## [Records for this exercise]
Lemma revoke_all_store (gone : list (node * subid)) (w : world) :
  st_listeners (w_store (revoke_all gone w))
  = List.filter (fun e => negb (existsb (Nat.eqb (fst (fst e))) (map snd gone)))
                (st_listeners (w_store w))
  /\ w_log (revoke_all gone w) = map (fun s => EUnsub (snd s)) gone ++ w_log w
  /\ st_root (w_store (revoke_all gone w)) = st_root (w_store w)
  /\ st_next (w_store (revoke_all gone w)) = st_next (w_store w)
  /\ st_depth (w_store (revoke_all gone w)) = st_depth (w_store w)
  /\ st_pending (w_store (revoke_all gone w)) = st_pending (w_store w)
  /\ w_heap (revoke_all gone w) = w_heap w
  /\ w_colls (revoke_all gone w) = w_colls w
  /\ w_subs (revoke_all gone w) = w_subs w
  /\ w_frames (revoke_all gone w) = w_frames w
  /\ w_focus (revoke_all gone w) = w_focus w.
Proof.
  induction gone as [|g gone IH]; cbn [revoke_all fold_right map existsb negb].
  - repeat split. now rewrite filter_all.
  - fold (revoke_all gone w). destruct IH as (H1 & H2 & IH).
    cbn. rewrite H1, H2, filter_filter. split; [|split; [reflexivity|exact IH]].
    apply List.filter_ext. intros e.
    destruct (fst (fst e) =? snd g)%nat eqn:E; cbn;
      destruct (existsb (Nat.eqb (fst (fst e))) (map snd gone)); reflexivity.
Qed.

Lemma cleanupWithin_eq (c : node) (w : world) :
  cleanupWithin c w
  = set_subs (List.filter (fun s => negb (inside w c s)) (w_subs w))
             (revoke_all (List.filter (inside w c) (w_subs w)) w).
Proof.
  unfold cleanupWithin.
  rewrite (cleanup_loop_spec c (w_subs w) [] w) by now rewrite app_nil_r.
  now rewrite app_nil_r.
Qed.

(** What [cleanupWithin] keeps and what it logs. *)
Lemma cleanupWithin_effect (c : node) (w : world) :
  let w' := cleanupWithin c w in
  w_subs w' = List.filter (fun s => negb (inside w c s)) (w_subs w)
  /\ w_log w' = map (fun s => EUnsub (snd s)) (List.filter (inside w c) (w_subs w)) ++ w_log w
  /\ w_dom w' = w_dom w
  /\ w_next_node w' = w_next_node w
  /\ w_colls w' = w_colls w
  /\ st_next (w_store w') = st_next (w_store w).
Proof.
  intros w'. subst w'. rewrite cleanupWithin_eq.
  set (gone := List.filter (inside w c) (w_subs w)).
  destruct (revoke_all_store gone w)
    as (Hl & Hlog & Hr & Hn & Hd & Hp & Hh & Hc & _ & _ & _).
  destruct (revoke_all_dom gone w) as [Hdom Hnext].
  cbn [w_subs set_subs w_log w_store w_dom w_next_node w_heap w_colls].
  repeat split; assumption.
Qed.

(** C4.  [cleanupWithin(container)] leaves in the registry exactly the
    entries whose node is not within the container, in their order; the
    handle of every entry removed is called (last entry first), which
    takes its listener, and no other, out of the store; nothing else of
    the world changes.  No entry is skipped by the removals made while
    the loop runs: the result is the filter of the whole registry. *)
Theorem cleanupWithin_exact (c : node) (w : world) :
  let gone := List.filter (inside w c) (w_subs w) in
  let w' := cleanupWithin c w in
  w_subs w' = List.filter (fun s => negb (inside w c s)) (w_subs w)
  /\ (forall s, In s (w_subs w') <-> In s (w_subs w) /\ contains w c (fst s) = false)
  /\ w_log w' = map (fun s => EUnsub (snd s)) gone ++ w_log w
  /\ st_listeners (w_store w')
     = List.filter (fun e => negb (existsb (Nat.eqb (fst (fst e))) (map snd gone)))
                   (st_listeners (w_store w))
  /\ w_dom w' = w_dom w
  /\ w_next_node w' = w_next_node w
  /\ w_heap w' = w_heap w
  /\ w_colls w' = w_colls w
  /\ st_root (w_store w') = st_root (w_store w)
  /\ st_next (w_store w') = st_next (w_store w)
  /\ st_depth (w_store w') = st_depth (w_store w)
  /\ st_pending (w_store w') = st_pending (w_store w).
Proof.
  intros gone w'. subst w'. rewrite cleanupWithin_eq. fold gone.
  destruct (revoke_all_store gone w)
    as (Hl & Hlog & Hr & Hn & Hd & Hp & Hh & Hc & _ & _ & _).
  destruct (revoke_all_dom gone w) as [Hdom Hnext].
  cbn [w_subs set_subs w_log w_store w_dom w_next_node w_heap w_colls].
  split; [reflexivity|]. split; [|tauto].
  intros s. rewrite List.filter_In. unfold inside.
  now rewrite negb_true_iff.
Qed.
(** C1: what the code does.  For every descriptor and every factory,
    also one that holds a task for the descriptor, InformerFor returns
    nil and leaves the registry as it is. *)
Theorem InformerFor_returns_nil (obj : Obj) f :
  InformerFor obj f = (None, f).
Proof. reflexivity. Qed.

End factory_properties.

(** ** The rate-limited queue *)

Section rate_limiting_properties.

Import RateLimiting.

Context {T : Type} `{Countable T}.
Context {L : Type} `{Limiters.RateLimiter T L}.

Implicit Types (item : T)
  (q : rateLimitingType (D:=Delaying.delayingType (T:=T)) (L:=L)).

(** C8.  On a rate-limited queue over the delaying queue and any
    limiter: AddRateLimited is AddAfter with the delay the limiter's When
    returns, the limiter being left in the state When leaves it in; Forget
    is the limiter's Forget and leaves the delaying queue, and so the
    pending sequence, the dirty set and the processing set, as they are;
    NumRequeues is the limiter's NumRequeues. *)
Theorem rateLimiting_delegates item q :
  AddRateLimited item q =
    (Delaying.AddAfter item (Limiters.When item (rateLimiter q)).1 (DelayingInterface_ q),
     (Limiters.When item (rateLimiter q)).2) ∧
  rateLimiter (Forget item q) = Limiters.Forget item (rateLimiter q) ∧
  DelayingInterface_ (Forget item q) = DelayingInterface_ q ∧
  Queue.queue (Delaying.Interface (DelayingInterface_ (Forget item q)))
    = Queue.queue (Delaying.Interface (DelayingInterface_ q)) ∧
  Queue.dirty (Delaying.Interface (DelayingInterface_ (Forget item q)))
    = Queue.dirty (Delaying.Interface (DelayingInterface_ q)) ∧
  Queue.processing (Delaying.Interface (DelayingInterface_ (Forget item q)))
    = Queue.processing (Delaying.Interface (DelayingInterface_ q)) ∧
  NumRequeues item q = Limiters.NumRequeues item (rateLimiter q).
Proof.
  unfold AddRateLimited, Forget, NumRequeues. cbn [rateLimiter DelayingInterface_ AddAfter].
  split_and!; reflexivity.
Qed.

End rate_limiting_properties.

(** ** The deduplicating queue on concrete runs (keys are naturals) *)

Section queue_runs.

Import Queue.
(** X14. Adding a memory. For an existing memorial POST
    /memorials/{id}/memories always answers 201: the memory is appended
    with a key above all existing ones, the title and content of the
    request, source "user" and no embedding, and the memory listing of the
    memorial ends with it. With a reachable broker exactly one embedding
    task, for this memory and its content, is queued. With an unreachable
    broker nothing is queued, and the synchronous fallback does not run
    either: the vector store is unchanged and the memory stays without
    embedding. *)
Theorem create_memory_outcome settings net now task_id memorial_id memory db out :
  is_Some (memorial_by_id db memorial_id) ->
  exists m broker' listing,
    create_memory settings net now task_id memorial_id memory db out
    = (Ok m, Embeddings.set_memories db (memories db ++ [m]),
       mkOutside broker' (out_vdb out))
    /\ Forall (fun m0 => Memory.id m0 < Memory.id m) (memories db)
    /\ Memory.memorial_id m = memorial_id
    /\ Memory.title m = mec_title memory
    /\ Memory.content m = mec_content memory
    /\ Memory.source m = Some "user"
    /\ Memory.embedding_id m = None
    /\ get_memorial_memories memorial_id db = Ok listing
    /\ get_memorial_memories memorial_id
         (Embeddings.set_memories db (memories db ++ [m]))
       = Ok (listing ++ [m])
    /\ broker_down broker' = broker_down (out_broker out)
    /\ queued broker'
       = match broker_down (out_broker out) with
         | None =>
             queued (out_broker out)
             ++ [(task_id,
                  CreateMemoryEmbeddingTask (Memory.id m) memorial_id
                    (mec_content memory))]
         | Some _ => queued (out_broker out)
         end.
Proof.
  intros [memorial Hm]. unfold create_memory. rewrite Hm.
  set (m := Memory.mk _ _ _ _ _ _ _ _).
  assert (Hlist : forall rows,
            get_memorial_memories memorial_id (Embeddings.set_memories db rows)
            = Ok (List.filter (fun m0 => Memory.memorial_id m0 =? memorial_id) rows)).
  { intros rows. unfold get_memorial_memories, memorial_by_id in *.
    cbn [Embeddings.set_memories memorials memories]. rewrite Hm.
    apply List.find_some in Hm as [_ Hid]. apply Z.eqb_eq in Hid.
    rewrite Hid. reflexivity. }
  assert (Hrest :
    Forall (fun m0 => Memory.id m0 < Memory.id m) (memories db)
    /\ Memory.memorial_id m = memorial_id
    /\ Memory.title m = mec_title memory
    /\ Memory.content m = mec_content memory
    /\ Memory.source m = Some "user"
    /\ Memory.embedding_id m = None
    /\ get_memorial_memories memorial_id db
       = Ok (List.filter (fun m0 => Memory.memorial_id m0 =? memorial_id)
               (memories db))
    /\ get_memorial_memories memorial_id
         (Embeddings.set_memories db (memories db ++ [m]))
       = Ok (List.filter (fun m0 => Memory.memorial_id m0 =? memorial_id)
               (memories db) ++ [m])).
  { split; [apply next_memory_id_above|]. repeat (split; [reflexivity|]). split.
    - rewrite <- (Hlist (memories db)). destruct db; reflexivity.
    - rewrite Hlist, List.filter_app. cbn [List.filter Memory.memorial_id m].
      rewrite Z.eqb_refl. reflexivity. }
  unfold delay. destruct (broker_down (out_broker out)) as [msg|] eqn:Hdown.
  - exists m, (out_broker out), (List.filter (fun m0 => Memory.memorial_id m0 =? memorial_id) (memories db)).
    split.
    + cbn [str_exn]. destruct (looks_like_broker_error true msg);
        cbn [asyncio_run_in_handler]; destruct out; reflexivity.
    + rewrite Hdown. repeat (split; [apply Hrest|]). auto.
  - eexists m, _, _. split; [reflexivity|].
    cbn [broker_down queued]. repeat (split; [apply Hrest|]). auto.
Qed.
(* ===== verification/_CoqProject ===== *)
-Q . S2P
Prelude.v
Mem.v
MemList.v
Spinlock.v
BuddySpec.v
Buddy.v
BuddyProof.v
BuddyThms.v
BlockAlloc.v
Slab.v
SlabProof.v
SlabLife.v
SlabCreate.v
SlabThms.v
SlabClient.v
Kalloc.v
Sleeplock.v
ObjCache.v
Bio.v
BioProof.v
BioThms.v
SlabCache.v
Log.v
LogSpec.v
LogProof.v
LogThms.v
Ulib.v
Grep.v
Sh.v
ShSpec.v
ShProof.v
ShParse.v
ShThms.v
Vm.v
VmProof.v
VmUser.v
VmThms.v
VmCopy.v
Umalloc.v
UmallocProof.v
UmallocThms.v
Pipe.v
Console.v
Virtio.v
VirtioProof.v
VirtioInv.v
VirtioSteps.v
VirtioThms.v
BlockStore.v
LogStore.v
Fs.v
FsBytes.v
FsAlloc.v
FsFile.v
FsRw.v
FsThms.v
FsCrash.v
FsDemo.v
FsDir.v
File.v
FileThms.v
FileDemo.v
Sysfile.v
SysfileProof.v
SysfileThms.v
SysfileDemo.v
Proc.v
ProcView.v
ProcOps.v
ProcSys.v
ProcRun.v
ProcThms.v
Exec.v
ExecSpace.v
ExecProof.v
ExecStack.v
ExecThms.v
ExecDemo.v
Printf.v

## [Your task]
Up to and including the line with "w)) = st_pending (w_store w)", print every line of the records from the start.

## [Answer box]
Lemma revoke_all_store (gone : list (node * subid)) (w : world) :
  st_listeners (w_store (revoke_all gone w))
  = List.filter (fun e => negb (existsb (Nat.eqb (fst (fst e))) (map snd gone)))
                (st_listeners (w_store w))
  /\ w_log (revoke_all gone w) = map (fun s => EUnsub (snd s)) gone ++ w_log w
  /\ st_root (w_store (revoke_all gone w)) = st_root (w_store w)
  /\ st_next (w_store (revoke_all gone w)) = st_next (w_store w)
  /\ st_depth (w_store (revoke_all gone w)) = st_depth (w_store w)
  /\ st_pending (w_store (revoke_all gone w)) = st_pending (w_store w)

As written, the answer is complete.